Movielink to Offer DVD-Burning Capability

In a move that could help unlock the potential for selling feature-length movies over the Internet, Movielink Monday said it had reached an agreement to license technology allowing downloaded movies to be burned onto DVDs by users.

Movielink said it had licensed the technology to allow DVD burning but retain digital rights management (DRM) controls to avoid piracy from Sonic Solutions. Financial terms of the deal were not disclosed.

Market Explosion

The deal also calls for Sonic to include the Movielink Service within its Roxio CinePlayer and other Sonic software applications, which are sold to device makers and directly to consumers.

“We are anticipating an industry resolution to establish rules for converting secure Internet-delivered Movielink downloads into a secure format compatible with DVD players in the market today,” said Movielink CEO Jim Ramo. “This gives consumers a more flexible product while providing copyright holders with adequate protection of their content.”

The Web-based video-on-demand marketplace is poised to explode, but with some key hurdles need to be lowered in order for widespread adoption to take place. One of those is to give users the ability to transfer media downloaded via the Web onto traditional DVD players, which will continue to serve as the main vehicle for viewing movies until the networked home-entertainment systems of the future gain traction.

Studios have been reluctant to allow burnable versions of their movies to be made available for download, however, because of fears that such media can be easily copied, or even mass-copied and would encourage widespread piracy.

Enhancing Value

Currently, Santa Monica, Calif.-based Movielink offers users the option of renting a film, which can be viewed for a limited time, for US$1.99, or buying it outright for prices comparable to those found in retail stores. Those purchases only allow a user to store the film on hard drives, however.

Ramo called the partnership with Sonic “a critical advancement” that will “enhance the value of our service.”

Jim Taylor, senior vice president of the Advanced Technology Group at Sonic, said the fact that more than 100 million DVD players are in homes across the U.S. represents a massive market opportunity. Currently, most DVDs are rented from stores such as Blockbuster, purchased in retail stores or online, or rented though Web-based rental services such as NetFlix.

“We are combining the flexibility and convenience of Internet video distribution with the permanency and portability of the DVD video format,” Taylor said.

Web-based video distribution is getting heavy attention and investment from Hollywood studios and other major players, such as Amazon.com, which is reportedly working on a downloadable movie platform of its own, and Apple, which has held extensive discussions with major studios about offering movie downloads through its iTunes Music Store.

The Sonic technology may have additional advantages, including familiarity among consumers. Some 250 million copies of its software are already in use, much of it having come pre-installed on personal computers in recent years.

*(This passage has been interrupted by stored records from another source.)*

(** The [forEach] body. *)
Definition processFiles_step (acc : Selection) (file : File) : Selection :=
  let validation := validateFile file in
  if valid validation then
    mkSelection (validFiles acc ++ [file]) (validationErrors acc)
  else
    mkSelection (validFiles acc)
      (validationErrors acc ++
         [name file ++ colon_sp ++
            match verror validation with Some m => m | None => js "undefined" end]).

Definition processFiles (files : list File) : Selection :=
  fold_left processFiles_step files (mkSelection [] []).

(** ** Batched uploads: events observable from the batch loops *)

Inductive Event :=
| EvStart (batch : list File)   (* the calls of one sub-batch are started *)
| EvSettled (n : nat)           (* Promise.allSettled resolved with n outcomes *)
| EvDelay (ms : Z).             (* await new Promise(r => setTimeout(r, ms)) *)

Definition BATCH_SIZE : nat := 5.

(** [Array.prototype.slice(i, j)] *)
Definition slice {A : Type} (l : list A) (i j : nat) : list A :=
  firstn (j - i) (skipn i l).

(** *** uploadFilesInBatches (src/frontend/src/components/PhotoUpload.tsx) *)

Definition msg_duplicate : jstr :=
  [58; 32; 51060; 48120; 32; 50629; 47196; 46300; 46108; 32; 49324; 51652; 51077; 45768; 45796].
Definition msg_bad_request : jstr := [51096; 47803; 46108; 32; 50836; 52397].
Definition msg_too_large : jstr :=
  [58; 32; 54028; 51068; 32; 53356; 44592; 44032; 32; 45320; 47924; 32; 53373; 45768; 45796;
   32; 40; 52572; 45824; 32; 49; 48; 77; 66; 41].
Definition msg_too_many : jstr :=
  [58; 32; 50836; 52397; 51060; 32; 45320; 47924; 32; 47566; 49845; 45768; 45796; 46; 32;
   51104; 49884; 32; 54980; 32; 45796; 49884; 32; 49884; 46020; 54644; 51452; 49464; 50836].
Definition msg_csrf : jstr :=
  [58; 32; 48372; 50504; 32; 53664; 53360; 32; 50724; 47448; 46; 32; 54168; 51060; 51648;
   47484; 32; 49352; 47196; 44256; 52840; 54644; 51452; 49464; 50836].
Definition msg_upload_failed : jstr := [58; 32; 50629; 47196; 46300; 32; 49892; 54056; 32; 40].
Definition msg_unknown : jstr := [50508; 32; 49688; 32; 50630; 45716; 32; 50724; 47448].

Record BatchTally := mkTally {
  completedFiles : nat;
  skippedFiles : nat;
  errors : list jstr
}.

(** The message pushed on [errors] for a rejected file (the
    [if/else if] chain on [error.response?.status]). *)
Definition error_line (file : File) (error : HttpError) : jstr :=
  match response_status error with
  | Some 409 => name file ++ msg_duplicate
  | Some 400 => name file ++ colon_sp ++
                  js_or (match response_detail error with Some d => d | None => [] end)
                        msg_bad_request
  | Some 413 => name file ++ msg_too_large
  | Some 429 => name file ++ msg_too_many
  | Some 419 => name file ++ msg_csrf
  | _ => name file ++ msg_upload_failed ++ js_or (err_message error) msg_unknown ++ [41]
  end.

Definition is_duplicate (error : HttpError) : bool :=
  match response_status error with Some 409 => true | _ => false end.

(** The [batchResults.forEach] body for one fulfilled result: a success
    counts in [completedFiles]; a rejection pushes one line on [errors],
    and a 409 also counts in [skippedFiles]. *)
Definition tally_one (t : BatchTally) (r : File * Res unit) : BatchTally :=
  let '(file, res) := r in
  match res with
  | Ok _ => mkTally (S (completedFiles t)) (skippedFiles t) (errors t)
  | Throw error =>
      mkTally (completedFiles t)
        (if is_duplicate error then S (skippedFiles t) else skippedFiles t)
        (errors t ++ [error_line file error])
  end.

Section InBatches.

(** [photoApi.uploadPhoto(roomId, file, userName)] as seen by the batch
    loop: resolves or throws. *)
Variable upload : File -> Res unit.

Definition BATCH_DELAY_1 : Z := 1000.

(** [for (let i = 0; i < files.length; i += BATCH_SIZE) batches.push(files.slice(i, i + BATCH_SIZE))],
    with [fuel] bounding the number of iterations. *)
Fixpoint split_batches (fuel : nat) (i : nat) (files : list File) : list (list File) :=
  match fuel with
  | O => []
  | S fuel' =>
      if Nat.ltb i (List.length files)
      then slice files i (i + BATCH_SIZE) :: split_batches fuel' (i + BATCH_SIZE) files
      else []
  end.

(** The sequential loop over [batches]: each sub-batch's calls are started,
    joined with [Promise.allSettled], tallied, and followed by the delay
    unless it is the last one.  Each call's [try/catch] turns a rejection
    into a fulfilled [{ success: false, ... }] result. *)
Fixpoint batch_loop1 (batches : list (list File)) (batchIndex : nat) (t : BatchTally)
  : BatchTally * list Event :=
  match batches with
  | [] => (t, [])
  | batch :: rest =>
      let batchResults := map (fun file => (file, upload file)) batch in
      let t' := fold_left tally_one batchResults t in
      let wait := if Nat.ltb batchIndex (List.length batches + batchIndex - 1)
                  then [EvDelay BATCH_DELAY_1] else [] in
      let '(t'', tr) := batch_loop1 rest (S batchIndex) t' in
      (t'', EvStart batch :: EvSettled (List.length batchResults) :: wait ++ tr)
  end.

Definition uploadFilesInBatches (files : list File) : BatchTally * list Event :=
  let batches := split_batches (List.length files) 0 files in
  batch_loop1 batches 0 (mkTally 0 0 []).

End InBatches.

(** The counts [handleUpload] reports after [uploadFilesInBatches]:
    uploaded ([completedFiles]), skipped duplicates ([skippedFiles]) and
    failures ([errors.length - skippedFiles]). *)
Definition upload_summary (t : BatchTally) : nat * nat * nat :=
  (completedFiles t, skippedFiles t, (List.length (errors t) - skippedFiles t)%nat).

(** ** Upload sessions and logs (src/unnamed/part_004) *)

Inductive LogStatus := Pending | Uploading | Success | LogFailed | Retrying.

Record UploadLog := mkLog {
  log_id : nat;
  log_session : nat;
  log_filename : jstr;
  log_status : LogStatus;
  log_photo_id : option jstr;
  log_error_message : option jstr;
  retry_count : nat
}.

Inductive SessionStatus := InProgress | Completed | PartiallyFailed | SessionFailed.

Record UploadSession := mkSession {
  session_id : nat;
  total_files : Z;
  completed_files : Z;
  failed_files : Z;
  status : SessionStatus
}.

Section Logged.

(** The photo store behind the Ingestion Pipeline and the pipeline itself
    (server code, not part of this repository's sources). *)
Variable DB : Type.
Variable ingest : DB -> File -> DB * Res jstr.

Record Server := mkServer {
  sessions : list UploadSession;
  logs : list UploadLog;
  next_id : nat;
  db : DB
}.

Definition update_log (f : UploadLog -> UploadLog) (logId : nat) (l : list UploadLog) :=
  map (fun lg => if Nat.eqb (log_id lg) logId then f lg else lg) l.

Definition find_log (st : Server) (logId : nat) : option UploadLog :=
  find (fun lg => Nat.eqb (log_id lg) logId) (logs st).

Definition find_session (st : Server) (sid : nat) : option UploadSession :=
  find (fun s => Nat.eqb (session_id s) sid) (sessions st).

(** Modelled from the spec: [uploadSessionApi.createSession] (missing from
    the sources): a new session with status InProgress and zero counters. *)
Definition createSession (st : Server) (total : nat) : Server * UploadSession :=
  let s := mkSession (next_id st) (Z.of_nat total) 0 0 InProgress in
  (mkServer (sessions st ++ [s]) (logs st) (S (next_id st)) (db st), s).

(** Modelled from the spec: [uploadLogApi.createLog] (missing from the
    sources): a new log with status Pending. *)
Definition createLog (st : Server) (sid : nat) (file : File) : Server * UploadLog :=
  let lg := mkLog (next_id st) sid (name file) Pending None None 0 in
  (mkServer (sessions st) (logs st ++ [lg]) (S (next_id st)) (db st), lg).

(** The human-readable failure description the server records. *)
Definition failure_text (e : HttpError) : jstr :=
  js_or (match response_detail e with Some d => d | None => [] end) (err_message e).

(** Modelled from the spec: [photoApiEnhanced.uploadPhotoWithLogging]
    (missing from the sources): the file goes through the Ingestion Pipeline
    and its log becomes Success with the photo id, or Failed with an error
    message derived from the failure. *)
Definition uploadPhotoWithLogging (st : Server) (file : File) (logId : nat)
  : Server * Res jstr :=
  let '(d', r) := ingest (db st) file in
  let mark := match r with
              | Ok pid => fun lg => mkLog (log_id lg) (log_session lg) (log_filename lg)
                                      Success (Some pid) None (retry_count lg)
              | Throw e => fun lg => mkLog (log_id lg) (log_session lg) (log_filename lg)
                                       LogFailed None (Some (failure_text e)) (retry_count lg)
              end in
  (mkServer (sessions st) (update_log mark logId (logs st)) (next_id st) d', r).

(** Modelled from the spec: [uploadSessionApi.updateSession] (missing from
    the sources): stores the counters and the status sent by the client. *)
Definition status_of_string (s : jstr) : SessionStatus :=
  if jeqb s (js "completed") then Completed
  else if jeqb s (js "failed") then SessionFailed
  else if jeqb s (js "partially_failed") then PartiallyFailed
  else InProgress.

Definition updateSession (st : Server) (sid : nat) (completed failed : Z) (st_name : jstr)
  : Server :=
  mkServer
    (map (fun s => if Nat.eqb (session_id s) sid
                   then mkSession sid (total_files s) completed failed (status_of_string st_name)
                   else s) (sessions st))
    (logs st) (next_id st) (db st).

(** The per-file result of the [batch.map(async ...)] body. *)
Record FileOutcome := mkOutcome {
  success : bool;
  o_file : File;
  o_log : UploadLog;
  o_photo : option jstr;
  o_error : option jstr
}.

(** [error.response?.data?.detail || error.message || '알 수 없는 오류'] *)
Definition errorMessage (e : HttpError) : jstr :=
  js_or (match response_detail e with Some d => d | None => [] end)
        (js_or (err_message e) msg_unknown).

(** Accumulated state of the batch loop: [completedCount], [failedCount],
    [failedLogs]. *)
Record LoopAcc := mkAcc {
  completedCount : nat;
  failedCount : nat;
  failedLogs : list UploadLog
}.

(** One file of a sub-batch: the [try/catch] around
    [uploadPhotoWithLogging]; a rejection pushes the log on [failedLogs]
    and becomes a fulfilled [{ success: false }] result. *)
Definition upload_one (st : Server) (fl : list UploadLog) (pair : File * UploadLog)
  : Server * list UploadLog * FileOutcome :=
  let '(file, lg) := pair in
  let '(st', r) := uploadPhotoWithLogging st file (log_id lg) in
  match r with
  | Ok photo => (st', fl, mkOutcome true file lg (Some photo) None)
  | Throw error => (st', fl ++ [lg], mkOutcome false file lg None (Some (errorMessage error)))
  end.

The core of the partnership is a new DRM technology Sonic developed for the Movielink partnership, known as AuthorScript DVD on Demand, which will enable limitations placed on downloaded media by copyright holders — mainly movie studios — to be kept in place as the DVD is burned.

Pricing Key

Pricing of the service has not been announced and that could be a key element. While consumers often use the Web over traditional retail because of the convenience involved, movie buyers may look for sites such as Movielink to pass along some of the savings presumably found in the direct-digital distribution model, which eliminates the need to burn DVDs, package and ship them to stores.

Homes will need to become far more networked than they already are for initiatives such as Apple’s to rise as major forces in the video distribution marketplace, Piper Jaffray analyst Safa Rashtchy wrote in a recent research note. Most home networks don’t yet include television sets, he added, but that will change over time, as more sets are shipped with built-in wireless networking chips and other technologies.

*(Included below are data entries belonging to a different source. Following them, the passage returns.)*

(** The second group: a dot and at least one digit, if present. *)
Definition match_frac (s : list ascii) : option (list Z) * list ascii :=
  match s with
  | "."%char :: rest =>
      match digits rest with
      | ([], _) => (None, s)
      | (ds, rest') => (Some ds, rest')
      end
  | _ => (None, s)
  end.

(** The third group: [e] or [E], an optional sign and at least one digit,
    if present. *)
Definition match_exp (s : list ascii) : option Z * list ascii :=
  match s with
  | c :: rest =>
      if Ascii.eqb c "e" || Ascii.eqb c "E" then
        let (negative, rest1) :=
          match rest with
          | "-"%char :: r => (true, r)
          | "+"%char :: r => (false, r)
          | _ => (false, rest)
          end in
        match digits rest1 with
        | ([], _) => (None, s)
        | (ds, rest') =>
            (Some (if negative then - digits_value ds else digits_value ds)%Z, rest')
        end
      else (None, s)
  | [] => (None, s)
  end.

(** [NUMBER_RE.match] and the conversion of what it matched: [int] of the
    integer part when there is neither fraction nor exponent, [float] of
    the whole literal otherwise. *)
Definition match_number (s : list ascii) : option (number * list ascii) :=
  match match_integer s with
  | None => None
  | Some (negative, integer, s1) =>
      let (frac, s2) := match_frac s1 in
      let (exp, s3) := match_exp s2 in
      let signed (z : Z) := if negative then (- z)%Z else z in
      match frac, exp with
      | None, None => Some (Int (signed (digits_value integer)), s3)
      | _, _ =>
          let fs := match frac with Some ds => ds | None => [] end in
          let e := match exp with Some e => e | None => 0%Z end in
          Some (Float (signed (digits_value (integer ++ fs)))
                      (e - Z.of_nat (length fs)), s3)
      end
  end.

(** What a scan at a position gives: a value and where it ends, no value
    ([StopIteration], with the position), or a decoding error. *)
Inductive scanned : Type :=
| Value (v : value) (rest : list ascii) (pos : nat)
| StopIteration (pos : nat)
| Error (e : exn).

Section Scanner.
(** The whole document, for the positions of errors. *)
Variable doc : list ascii.
(** *** The summary job started with the session *)

(** Lines 283-310: the action items of a summary are saved one by one. *)
Definition saveActionItems (meetingId : string) (items : list string) : M unit :=
  forOf items (fun item =>
    tryCatch
      (existingItem ← Prisma.actionItem_findFirst meetingId item;
       match existingItem with
       | None => Prisma.actionItem_create meetingId item "pending"
       | Some _ => mret tt
       end)
      (fun _ => mret tt)).

(** Lines 253-351: the callback given to [setInterval]; [meetingId] is
    [meeting.id] of the enclosing closure. A speaker that is [null] in the
    table is printed as [null] by the template string of
    [generateLiveSummary]. *)
Definition summaryJob (env : Env) (meetingId : string) : M unit :=
  tryCatch
    (transcripts ← Prisma.transcript_findMany meetingId;
     match transcripts with
     | [] => mret tt
     | _ =>
         summary ← OpenAI.generateLiveSummary env
           (map (fun r => (default "null" (Transcript.speaker r), Transcript.text r))
              transcripts);
         match actionItems summary with
         | [] => mret tt
         | items => saveActionItems meetingId items
         end;;
         broadcastTranscript meetingId (EvSummary summary (now env) None);;
         currentMeeting ← Prisma.meeting_findUnique meetingId;
         let summaryHistory := default [] (currentMeeting ≫= Meeting.summaryHistory) in
         Prisma.meeting_update meetingId
           (fun m =>
              withSummaryHistory (Some (summaryHistory ++ [mkEntry (now env) summary]))
                (withSummary (Some summary) m))
     end)
    (fun _ => mret tt).

(** The timer [timer] fires; a cleared timer no longer does. *)
Definition onInterval (env : Env) (timer : nat) : M unit :=
  w ← get;
  match intervals w !! timer with
  | Some meetingId => summaryJob env meetingId
  | None => mret tt
  end.

(** *** The connection of the meeting-bot provider *)

(** A message of the duplex channel, after the test of lines 85-94: a JSON
    document, of which the handler reads [bot_id], or binary audio. *)
Inductive WsMessage :=
| Metadata (bot_id : option string)
| Audio (payload : list Byte.byte).
(** * Tiered file search of radar_chatbot.py (and the plain variant of
    safe_chatbot.py), shallow embedding.

    A Python [str] is a list of Unicode code points ([N]).  The character
    classes used by the code ([str.lower], regex [\w], [str.isspace]) follow
    Python exactly on the ASCII range; code points above 127 are treated as
    non-word characters that [lower] leaves unchanged (whitespace follows
    Python's full list).  Python's [\w] and [str.lower] are Unicode-wide
    ([lower] can even lengthen a string or depend on context), so a property
    whose truth depends on how text is tokenized or lower-cased is stated
    for ASCII text ([ascii_str]), where this model and Python agree. *)

From Stdlib Require Import Ascii String.
From Stdlib Require Import List Bool Arith NArith ZArith Lia.
From Stdlib Require Import Sorting.Permutation Sorting.Sorted.
Import ListNotations.
Local Set Warnings "-abstract-large-number".
Open Scope list_scope.

(** ** Text *)

Definition char := N.
Definition str := list char.

(** String literal of the source, as code points. *)
Definition lit (s : string) : str := map N_of_ascii (list_ascii_of_string s).

Definition in_range (lo hi c : N) : bool := ((lo <=? c) && (c <=? hi))%N.

(** [str.isspace]: the code points [str.split()] and [str.strip()] remove. *)
Definition is_space (c : char) : bool :=
  in_range 9 13 c || in_range 28 32 c || N.eqb c 133 || N.eqb c 160
  || N.eqb c 5760 || in_range 8192 8202 c || N.eqb c 8232 || N.eqb c 8233
  || N.eqb c 8239 || N.eqb c 8287 || N.eqb c 12288.

(** regex [\w] on ASCII: [A-Za-z0-9_] (Python's class is Unicode-wide;
    the two agree on code points below 128). *)
Definition is_word (c : char) : bool :=
  in_range 48 57 c || in_range 65 90 c || in_range 97 122 c || N.eqb c 95.

(** [str.lower] of one ASCII character: [A-Z] to [a-z]. *)
Definition py_lower_char (c : char) : char :=
  if in_range 65 90 c then (c + 32)%N else c.

(** [s.lower()] on ASCII text, one character at a time (Python's agrees
    with it on strings of code points below 128). *)
Definition py_lower (s : str) : str := map py_lower_char s.

(** Text made of ASCII code points only, where [is_word] and [py_lower]
    are Python's [\w] and [str.lower]. *)
Definition ascii_str (s : str) : bool := forallb (fun c => (c <? 128)%N) s.

Fixpoint is_prefix (p s : str) : bool :=
  match p, s with
  | [], _ => true
  | x :: p', y :: s' => N.eqb x y && is_prefix p' s'
  | _ :: _, [] => false
  end.

(** [s.find(sub)] starting at index [i]; [None] stands for [-1]. *)
Fixpoint py_find_from (i : nat) (sub s : str) : option nat :=
  if is_prefix sub s then Some i
  else match s with
       | [] => None
       | _ :: s' => py_find_from (S i) sub s'
       end.

Definition py_find (sub s : str) : option nat := py_find_from 0 sub s.

(** [sub in s] *)
Definition py_in (sub s : str) : bool :=
  match py_find sub s with Some _ => true | None => false end.

(** [s.count(sub)]: non-overlapping occurrences, scanning left to right. *)
Fixpoint count_nonoverlap (fuel : nat) (sub s : str) : nat :=
  match fuel with
  | O => O
  | S f =>
      match s with
      | [] => O
      | _ :: s' =>
          if is_prefix sub s then S (count_nonoverlap f sub (skipn (length sub) s))
          else count_nonoverlap f sub s'
      end
  end.

Definition py_count (sub s : str) : nat :=
  match sub with
  | [] => S (length s)
  | _ => count_nonoverlap (length s) sub s
  end.

Fixpoint lstrip (s : str) : str :=
  match s with
  | c :: s' => if is_space c then lstrip s' else s
  | [] => []
  end.

(** [s.strip()] *)
Definition py_strip (s : str) : str := rev' (lstrip (rev' (lstrip s))).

Those and even “newer solutions introduced over the next few years could greatly expand the appeal of video downloads and steaming media,” he noted.

Incumbents such as Apple and Amazon, which already have strong brand affinity among consumers as well as built-in customer bases, may have long-term advances over more nascent sites such as Movielink, according to JupiterResearch analyst Todd Chanko.

It appears the studios prefer to find partners that can handle the download technologies, Chanko added, as well as much of the heavy marketing lifting than to build their own distribution networks, though that remains a card they can play in negotiations and something they can choose to pursue as the market grows. “The ability to burn downloaded movies onto DVDs is a huge link that’s been missing in the past,” he said.